Ohio manufacturer paying sales tax on electricity used in production — easy win
I see this constantly in Ohio. The exemption applies to electricity used predominantly in manufacturing but a lot of manufacturers don't know about it or assume their accountant handles it. The accountant assumes the utility handles it. Nobody files the exemption certificate. FirstEnergy and AEP Ohio will both honor the STEC-MFG once it's filed but they won't proactively tell the customer they qualify. The lookback for refunds in Ohio is generally 3 years from the date of overpayment.
Same in Indiana. Manufacturers can file Form ST-109 for the utility tax exemption. I found a plastics facility in Indianapolis paying full sales tax on their Duke Energy bill for over 4 years. Indiana allows a 3-year lookback. Refund was $32,000 and the go-forward exemption saves them about $900/month. The form takes 15 minutes to fill out. That's one of the best hourly rates you'll ever earn as an auditor.
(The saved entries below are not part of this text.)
(** C7 (amended): for every call [waitFor(e, T)] made in a state the bus can
    reach, the call leaves the future pending, its timer running and a
    one-shot subscription registered on [e].  Whatever is called on the bus
    afterwards, whatever the handlers do, the future is pending with the
    timer running, or resolved with the timer cancelled, or failed with a
    [Timeout] whose message is [waitFor("e") timed out after Tms] with the
    timer elapsed; it is no longer pending once the timer has elapsed, and
    once resolved or failed it never changes again: one of the two outcomes,
    never both.  While the future is pending and its one-shot subscription is
    still registered, and for [e] other than the wildcard name: an emission
    of [e] that ends without being stopped by a thrown value that has no
    string conversion, no other emission being in progress meanwhile, leaves
    the future settled; it is resolved with exactly the arguments of that
    emission and the timer is cancelled (its callback does nothing any
    more), unless the timer elapsed during the emission while a handler was
    awaited, in which case the future has failed with the [Timeout].  And
    when the timer elapses while the future is pending, the one-shot
    subscription is unregistered (unregistering again changes nothing) and
    the future fails with the [Timeout]. *)
Theorem waitFor_race {HState}
    (behave : nat → list Value → HState → list Full.Effect * Full.Completion * HState)
    e t (w : World HState) :
  Full.reachable behave w →
  let k := (waitFor e t w).2 in
  let timeout :=
    VError ("waitFor(" +:+ dquote +:+ e +:+ dquote +:+ ") timed out after "
              +:+ NumberToString t +:+ "ms") in
  stillPending k e t (waitFor e t w).1 ∧
  Subscription.mk (Waiter k) 0 true ∈ subsOf e (bus (waitFor e t w).1) ∧
  (Z.abs t ≤ 2 ^ 53 → NumberToString t = pretty t) ∧
  ∀ os w1,
    Full.run_ops behave os (waitFor e t w).1 = Some w1 →
    (stillPending k e t w1 ∨
     (∃ args, promises w1 !! k = Some (Fulfilled args) ∧ timers w1 !! k = Some Cleared) ∨
     (promises w1 !! k = Some (Rejected timeout) ∧ timers w1 !! k = Some Fired)) ∧
    (∃ q, promises (timerElapses k w1) !! k = Some q ∧ q ≠ Pending) ∧
    (∀ q os' w2,
       promises w1 !! k = Some q → q ≠ Pending →
       Full.run_ops behave os' w1 = Some w2 → promises w2 !! k = Some q) ∧
    (e ≠ "*" → stillPending k e t w1 →
     Subscription.mk (Waiter k) 0 true ∈ subsOf e (bus w1) →
     ∀ fuel args w' r cs,
       Full.emit behave fuel e args w1 = Some (w', r, cs) →
       (∀ err, r ≠ Uncaught err) →
       ((promises w' !! k = Some (Fulfilled args) ∧ timers w' !! k = Some Cleared ∧
         timerElapses k w' = w') ∨
        (promises w' !! k = Some (Rejected timeout) ∧ timers w' !! k = Some Fired)) ∧
       (Full.patient behave k →
        promises w' !! k = Some (Fulfilled args) ∧ timers w' !! k = Some Cleared ∧
        timerElapses k w' = w')) ∧
    (stillPending k e t w1 →
     promises (timerElapses k w1) !! k = Some (Rejected timeout) ∧
     timers (timerElapses k w1) !! k = Some Fired ∧
     (Waiter k ∉ (Subscription.handler <$> subsOf e (bus (timerElapses k w1)))) ∧
     subsOf e (EventBus.off e (Waiter k) (bus (timerElapses k w1)))
     = subsOf e (bus (timerElapses k w1))).
Proof.
  intros Hreach k timeout.
  destruct (waitFor_starts e t w) as (Hw0 & Hp0 & Hin0).
  split; [done|]. split; [done|].
  split; [apply NumberToString_safe|].
  intros os w1 Hos.
  assert (bus_inv (bus w1)) as Hb1.
  { eapply full_run_ops_inv; [exact Hos|]. apply waitFor_inv.
    by eapply full_reachable_inv. }
  pose proof (full_run_ops_wait behave k e t True True (λ _, True) os _ _
                (λ H, H) (λ _ _, I) Hos Hw0) as [Hk1 H1].
  split; [|split; [|split; [|split]]].
  - destruct H1 as [[_ H]|[(a & _ & H)|[_ H]]];
      [by left | right; left; by exists a | by right; right].
  - destruct H1 as [[_ H]|[(a & _ & [Hp Ht])|[_ [Hp Ht]]]].
    + destruct (timerElapses_pending k e t w1 H) as [Hrej _]. by eexists.
    + exists (Fulfilled a). split; [|done]. unfold timerElapses. by rewrite Ht.
    + eexists. split; [unfold timerElapses; rewrite Ht; exact Hp | done].
  - intros q os' w2 Hq Hne Hos'.
    destruct H1 as [[_ [Hp _]]|[(a & _ & Ha)|[_ Ht]]].
    + rewrite Hp in Hq. by injection Hq as <-.
    + assert (waitState k e t False (λ x, x = a) False w1) as Hst
        by (split; [done|]; right; left; by exists a).
      destruct (full_run_ops_wait behave k e t False False (λ x, x = a) os' _ _
                  (λ H, H) (λ H, False_ind _ H) Hos' Hst) as [_ H2].
      destruct H2 as [[[] _]|[(a' & -> & Hp2 & _)|[[] _]]].
      destruct Ha as [Hp _]. congruence.
    + assert (waitState k e t False (λ _, False) True w1) as Hst
        by (split; [done|]; right; right; by split).
      destruct (full_run_ops_wait behave k e t False True (λ _, False) os' _ _
                  (λ _, I) (λ H, False_ind _ H) Hos' Hst) as [_ H2].
      destruct H2 as [[[] _]|[(a' & [] & _)|[_ [Hp2 _]]]].
      destruct Ht as [Hp _]. congruence.
  - (* the event first *)
    intros Hne Hp Hin fuel args w' r cs E Hr.
    assert (∀ allow : Prop,
              allow ∨ Full.patient behave k →
              waitState k e t False (λ x, x = args) allow w') as Hsettled.
    { intros allow Hal.
      by apply (full_emit_settles behave k e t allow fuel args w1 w' r cs). }
    assert (∀ w0 : World HState, timers w0 !! k = Some Cleared → timerElapses k w0 = w0)
      as Hnoop.
    { intros w0 Hc. unfold timerElapses. by rewrite Hc. }
    split.
    + destruct (Hsettled True (or_introl I)) as [_ [[[] _]|[(a & -> & Hpa & Hta)|[_ Hto]]]].
      * left. split; [done|]. split; [done|]. by apply Hnoop.
      * right. exact Hto.
    + intros Hpat.
      destruct (Hsettled False (or_intror Hpat))
        as [_ [[[] _]|[(a & -> & Hpa & Hta)|[[] _]]]].
      split; [done|]. split; [done|]. by apply Hnoop.
  - (* the timer first *)
    intros Hp. destruct (timerElapses_pending k e t w1 Hp) as [Hrej Hfired].
    split; [exact Hrej|]. split; [exact Hfired|].
    destruct Hp as [_ Ht]. unfold timerElapses. rewrite Ht. cbn [bus].
    split; [apply off_without | apply off_idempotent].
Qed.

Lemma waitFor_race_witness :
  Full.reachable fullBodies (newWorld tt) ∧
  stillPending 0 "done" 1000 (waitFor "done" 1000 (newWorld tt)).1 ∧
  (∃ w' r cs,
     Full.emit fullBodies 3 "done" [VStr "a"] (waitFor "done" 1000 (newWorld tt)).1
     = Some (w', r, cs) ∧
     promises w' !! 0%nat = Some (Fulfilled [VStr "a"]) ∧
     timers w' !! 0%nat = Some Cleared) ∧
  promises (timerElapses 0 (waitFor "done" 1000 (newWorld tt)).1) !! 0%nat
  = Some (Rejected (VError ("waitFor(" +:+ dquote +:+ "done" +:+ dquote
                              +:+ ") timed out after 1000ms"))).
Proof.
  assert (Full.reachable fullBodies (newWorld tt)) as Hreach by (by exists tt, []).
  destruct (waitFor_race fullBodies "done" 1000 (newWorld tt) Hreach)
    as (Hp & Hin & _ & Hafter).
  destruct (Hafter [] _ eq_refl) as (_ & _ & _ & Hevent & Htimer).
  split; [exact Hreach|]. split; [exact Hp|]. split.
  - destruct (Full.emit fullBodies 3 "done" [VStr "a"]
                (waitFor "done" 1000 (newWorld tt)).1) as [[[w' r] cs]|] eqn:E;
      [|vm_compute in E; discriminate E].
    assert (∀ err, r ≠ Uncaught err) as Hr.
    { vm_compute in E. injection E as _ <- _. discriminate. }
    destruct (Hevent ltac:(discriminate) Hp Hin 3%nat [VStr "a"] w' r cs E Hr)
      as [[(Hf & Hc & _)|[Hrej _]] _].
    + by exists w', r, cs.
    + exfalso. vm_compute in E. injection E as <- _ _. vm_compute in Hrej.
      discriminate Hrej.
  - exact (proj1 (Htimer Hp)).
Defined.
Tax exemption findings are some of the most straightforward and highest-value discoveries in utility bill auditing. Frank and Greg highlight the key pattern: a qualifying business that never filed the exemption paperwork. Every state with a sales tax on utilities has some form of manufacturing exemption. The specific statute, form, and lookback period vary by state but the principle is universal. Make checking for unfiled tax exemptions a standard part of every commercial audit regardless of the client's industry — manufacturing, agriculture, government entities, nonprofits, and certain service businesses all have potential exemptions depending on the state.